[Opening Exercise inputs section]
(* ===== verification/TaskIngress.v ===== *)
(** * Task ingress ([crates/tysel-runtime/src/task_ingress.rs])

    The routing table built from a task module, and the ingress that turns queue
    messages, MCP calls and due cron registrations into queued tasks. *)

From Stdlib Require Import ZArith Lia Ascii String.
From stdpp Require Import base tactics list gmap strings sorting numbers.
From S2P Require Import Prelude Bytes TaskModel Lease Scheduler SchedulerSpec TaskRpc Broker Cron.
Open Scope Z_scope.

(** ** Registry *)

(** [ModuleTaskDefinition] and [ModuleTaskKind] (task_module.rs) *)
Inductive ModuleTaskKind :=
| KindCron (expression : string)
| KindQueue (queue : string)
| KindMcp (description : string) (input : list (string * string)).

Record ModuleTaskDefinition := { def_name : string; def_kind : ModuleTaskKind }.

(** [McpValueType], [McpTool] (tysel-cap-mcp) *)
Inductive McpValueType := McpString | McpNumber | McpInteger | McpBoolean | McpObject | McpArray.

Record McpTool := {
  tool_name : string;
  tool_description : string;
  tool_input : gmap string McpValueType;
}.

Definition McpValueType_parse (source : string) : option McpValueType :=
  if String.eqb source "string" then Some McpString
  else if String.eqb source "number" then Some McpNumber
  else if String.eqb source "integer" then Some McpInteger
  else if String.eqb source "boolean" then Some McpBoolean
  else if String.eqb source "object" then Some McpObject
  else if String.eqb source "array" then Some McpArray
  else None.

Inductive TaskIngressError :=
| IngressCron (e : CronError)
| DuplicateQueueConsumer (queue first second : string)
| UnknownQueue (queue : string)
| UnknownMcpTool (tool : string)
| InvalidTaskIdSeed
| InvalidApplicationId
| InvalidTimeout
| TaskIdExhausted
| Clock
| IngressBroker (e : TaskRpcBrokerError)
| IngressMcp (unsupported_type : string).

Record CronRegistration := { reg_name : string; reg_schedule : CronExpression }.

Record TaskRegistry := {
  cron : list CronRegistration;
  queues : gmap string string;
  mcp_tools : gmap string McpTool;
}.

(** [input.iter().map(..).collect::<Result<_, _>>()] *)
Fixpoint parse_mcp_input (input : list (string * string)) (acc : gmap string McpValueType)
    : result TaskIngressError (gmap string McpValueType) :=
  match input with
  | [] => Ok acc
  | (name, kind) :: rest =>
      ty ← ok_or (McpValueType_parse kind) (IngressMcp kind);
      parse_mcp_input rest (<[name := ty]> acc)
  end.

Fixpoint register_all (defs : list ModuleTaskDefinition) (r : TaskRegistry)
    : result TaskIngressError TaskRegistry :=
  match defs with
  | [] => Ok r
  | d :: defs' =>
      match def_kind d with
      | KindCron expression =>
          schedule ← map_err IngressCron (Cron_parse expression);
          register_all defs'
            {| cron := cron r ++ [{| reg_name := def_name d; reg_schedule := schedule |}];
               queues := queues r; mcp_tools := mcp_tools r |}
      | KindQueue queue =>
          match queues r !! queue with
          | Some existing => Err (DuplicateQueueConsumer queue existing (def_name d))
          | None =>
              register_all defs'
                {| cron := cron r; queues := <[queue := def_name d]> (queues r);
                   mcp_tools := mcp_tools r |}
          end
      | KindMcp description input =>
          input ← parse_mcp_input input ∅;
          register_all defs'
            {| cron := cron r; queues := queues r;
               mcp_tools := <[def_name d := {| tool_name := def_name d;
                 tool_description := description; tool_input := input |}]> (mcp_tools r) |}
      end
  end.

(** [cron.sort_by(|l, r| l.name.cmp(&r.name))]: a stable sort by name. *)
Fixpoint insert_by_name (c : CronRegistration) (l : list CronRegistration) : list CronRegistration :=
  match l with
  | [] => [c]
  | x :: l' => if String.ltb (reg_name x) (reg_name c) || String.eqb (reg_name x) (reg_name c)
               then x :: insert_by_name c l' else c :: l
  end.
Definition sort_by_name (l : list CronRegistration) : list CronRegistration :=
  foldl (fun acc c => insert_by_name c acc) [] l.

(** [TaskRegistry::from_definitions] *)
Definition from_definitions (defs : list ModuleTaskDefinition) : result TaskIngressError TaskRegistry :=
  r ← register_all defs {| cron := []; queues := ∅; mcp_tools := ∅ |};
  Ok {| cron := sort_by_name (cron r); queues := queues r; mcp_tools := mcp_tools r |}.

Definition queue_handler (r : TaskRegistry) (queue : string) : option string := queues r !! queue.
Definition has_mcp_tool (r : TaskRegistry) (name : string) : bool :=
  match mcp_tools r !! name with Some _ => true | None => false end.

(** ** Ingress *)

Record CronPosition := { pos_minute : Z; pos_registration : Z }.

Record TriggeredTask := { trig_id : TaskId; trig_handler : string; trig_scheduled_at_ms : Z }.

Section Ingress.
Context {SJ : SerdeJson} {ES : EnvelopeSerde}.

Record TaskIngress := {
  ig_broker : TaskRpcBroker;
  registry : TaskRegistry;
  ig_application_id : string;
  next_task_id : Z;
  next_cron_position : option CronPosition;
  request_timeout_ms : Z;
}.

Definition set_ig_broker (b : TaskRpcBroker) (i : TaskIngress) : TaskIngress :=
  {| ig_broker := b; registry := registry i; ig_application_id := ig_application_id i;
     next_task_id := next_task_id i; next_cron_position := next_cron_position i;
     request_timeout_ms := request_timeout_ms i |}.
Definition set_next_task_id (n : Z) (i : TaskIngress) : TaskIngress :=
  {| ig_broker := ig_broker i; registry := registry i; ig_application_id := ig_application_id i;
     next_task_id := n; next_cron_position := next_cron_position i;
     request_timeout_ms := request_timeout_ms i |}.
Definition set_cursor (p : option CronPosition) (i : TaskIngress) : TaskIngress :=
  {| ig_broker := ig_broker i; registry := registry i; ig_application_id := ig_application_id i;
     next_task_id := next_task_id i; next_cron_position := p;
     request_timeout_ms := request_timeout_ms i |}.

Abbreviation IM A := (M TaskIngress TaskIngressError A).

(** [TaskIngress::new] *)
Definition TaskIngress_new (b : TaskRpcBroker) (r : TaskRegistry) (app : string)
    (first_task_id timeout : Z) : result TaskIngressError TaskIngress :=
  if str_is_empty app then Err InvalidApplicationId
  else if first_task_id =? 0 then Err InvalidTaskIdSeed
  else if timeout =? 0 then Err InvalidTimeout
  else Ok {| ig_broker := b; registry := r; ig_application_id := app;
             next_task_id := first_task_id; next_cron_position := None;
             request_timeout_ms := timeout |}.

(** [TaskIngress::reserve_task_ids] *)
Definition reserve_task_ids (count : Z) : IM Z := fun i =>
  if count =? 0 then (Ok (next_task_id i), i)
  else match checked_add u64_max (next_task_id i) count with
       | Some next =>
           if next_task_id i <? next then (Ok (next_task_id i), set_next_task_id next i)
           else (Err TaskIdExhausted, i)
       | None => (Err TaskIdExhausted, i)
       end.

Definition ingress_enqueue (task : Task) : IM () := fun i =>
  let '(r, b') := broker_enqueue task (ig_broker i) in
  (map_err IngressBroker r, set_ig_broker b' i).

Definition ingress_meta (i : TaskIngress) (id : TaskId) (key : option string) : TaskMeta :=
  {| meta_id := id; application_id := ig_application_id i; tenant_id := None;
     idempotency_key := key; trace_id := None |}.

(** [TaskIngress::enqueue_queue] *)
Definition enqueue_queue (queue : string) (message_id : option string) (v : Value) (now_ms : Z)
    : IM TaskId :=
  i ← get_state;
  handler ← lift (ok_or (queue_handler (registry i) queue) (UnknownQueue queue));
  id ← reserve_task_ids 1;
  deadline ← lift (ok_or (checked_add u64_max now_ms (request_timeout_ms i)) Clock);
  ingress_enqueue (with_input (Task_new (ingress_meta i id message_id)
    (TriggerQueue queue handler message_id) (Some deadline)) v);;
  mret id.

(** [TaskIngress::enqueue_mcp] *)
Definition enqueue_mcp (tool : string) (v : Value) (now_ms : Z) : IM TaskId :=
  i ← get_state;
  if negb (has_mcp_tool (registry i) tool) then throw (UnknownMcpTool tool)
  else
    id ← reserve_task_ids 1;
    deadline ← lift (ok_or (checked_add u64_max now_ms (request_timeout_ms i)) Clock);
    ingress_enqueue (with_input (Task_new (ingress_meta i id None) (TriggerMcp tool) (Some deadline)) v);;
    mret id.

Definition cron_key (handler : string) (m : Z) : string :=
  ("cron:" ++ handler ++ ":" ++ dec_string m)%string.

(** The inner [while position.registration < self.registry.cron.len()] loop, over
    the registrations that are left. It ends at the end of the list, or early
    with the position it stopped at. *)
Fixpoint cron_registrations (regs : list CronRegistration) (idx now_ms m scheduled_at_ms : Z)
    (triggered : list TriggeredTask) : IM (list TriggeredTask * option CronPosition) :=
  match regs with
  | [] => mret (triggered, None)
  | r :: regs' =>
      if negb (matches_unix_ms (reg_schedule r) scheduled_at_ms)
      then cron_registrations regs' (idx + 1) now_ms m scheduled_at_ms triggered
      else
        i ← get_state;
        if broker_remaining_capacity (ig_broker i) =? 0
        then mret (triggered, Some {| pos_minute := m; pos_registration := idx |})
        else
          id ← reserve_task_ids 1;
          deadline ← lift (ok_or (checked_add u64_max now_ms (request_timeout_ms i)) Clock);
          ingress_enqueue (with_input (Task_new (ingress_meta i id (Some (cron_key (reg_name r) m)))
            (TriggerCron (reg_name r) (cron_source (reg_schedule r))) (Some deadline)) Value_Null);;
          cron_registrations regs' (idx + 1) now_ms m scheduled_at_ms
            (triggered ++ [{| trig_id := id; trig_handler := reg_name r;
                              trig_scheduled_at_ms := scheduled_at_ms |}])
  end.

(** The outer [while position.minute <= current_minute] loop. *)
Fixpoint cron_minutes (fuel : nat) (p : CronPosition) (current now_ms : Z)
    (triggered : list TriggeredTask) : IM (list TriggeredTask * CronPosition) :=
  match fuel with
  | O => mret (triggered, p)
  | S fuel' =>
      if current <? pos_minute p then mret (triggered, p)
      else
        scheduled_at_ms ← lift (ok_or (checked_mul u64_max (pos_minute p) MINUTE_MS) Clock);
        i ← get_state;
        t ← cron_registrations (drop (Z.to_nat (pos_registration p)) (cron (registry i)))
              (pos_registration p) now_ms (pos_minute p) scheduled_at_ms triggered;
        match t with
        | (triggered', Some early) => mret (triggered', early)
        | (triggered', None) =>
            cron_minutes fuel' {| pos_minute := saturating_add u64_max (pos_minute p) 1;
                                  pos_registration := 0 |} current now_ms triggered'
        end
  end.

(** Where [enqueue_due_cron] starts; [None] is the early return. *)
Definition start_position (cursor : option CronPosition) (current : Z) : option CronPosition :=
  let oldest := saturating_sub current (MAX_CRON_CATCH_UP_MINUTES - 1) in
  match cursor with
  | Some p =>
      if current <? pos_minute p then None
      else if oldest <=? pos_minute p then Some p
      else Some {| pos_minute := oldest; pos_registration := 0 |}
  | None => Some {| pos_minute := current; pos_registration := 0 |}
  end.

(** [TaskIngress::enqueue_due_cron]; the fuel is one turn per minute and one to stop. *)
Definition enqueue_due_cron (now_ms : Z) : IM (list TriggeredTask) :=
  i ← get_state;
  let current := now_ms / MINUTE_MS in
  match start_position (next_cron_position i) current with
  | None => mret []
  | Some p =>
      t ← cron_minutes (S (Z.to_nat (current - pos_minute p + 1))) p current now_ms [];
      modify (set_cursor (Some t.2));;
      mret t.1
  end.

End Ingress.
[Closing Exercise inputs section]
▶ _Your task_
Take exactly the lines from the one containing "registry : TaskRegistry;" through the one containing "(** [TaskIngress::new] *)" in the data above, and output them with nothing added.

▶ _Solved exercise_
  registry : TaskRegistry;
  ig_application_id : string;
  next_task_id : Z;
  next_cron_position : option CronPosition;
  request_timeout_ms : Z;
}.

Definition set_ig_broker (b : TaskRpcBroker) (i : TaskIngress) : TaskIngress :=
  {| ig_broker := b; registry := registry i; ig_application_id := ig_application_id i;
     next_task_id := next_task_id i; next_cron_position := next_cron_position i;
     request_timeout_ms := request_timeout_ms i |}.
Definition set_next_task_id (n : Z) (i : TaskIngress) : TaskIngress :=
  {| ig_broker := ig_broker i; registry := registry i; ig_application_id := ig_application_id i;
     next_task_id := n; next_cron_position := next_cron_position i;
     request_timeout_ms := request_timeout_ms i |}.
Definition set_cursor (p : option CronPosition) (i : TaskIngress) : TaskIngress :=
  {| ig_broker := ig_broker i; registry := registry i; ig_application_id := ig_application_id i;
     next_task_id := next_task_id i; next_cron_position := p;
     request_timeout_ms := request_timeout_ms i |}.

Abbreviation IM A := (M TaskIngress TaskIngressError A).

(** [TaskIngress::new] *)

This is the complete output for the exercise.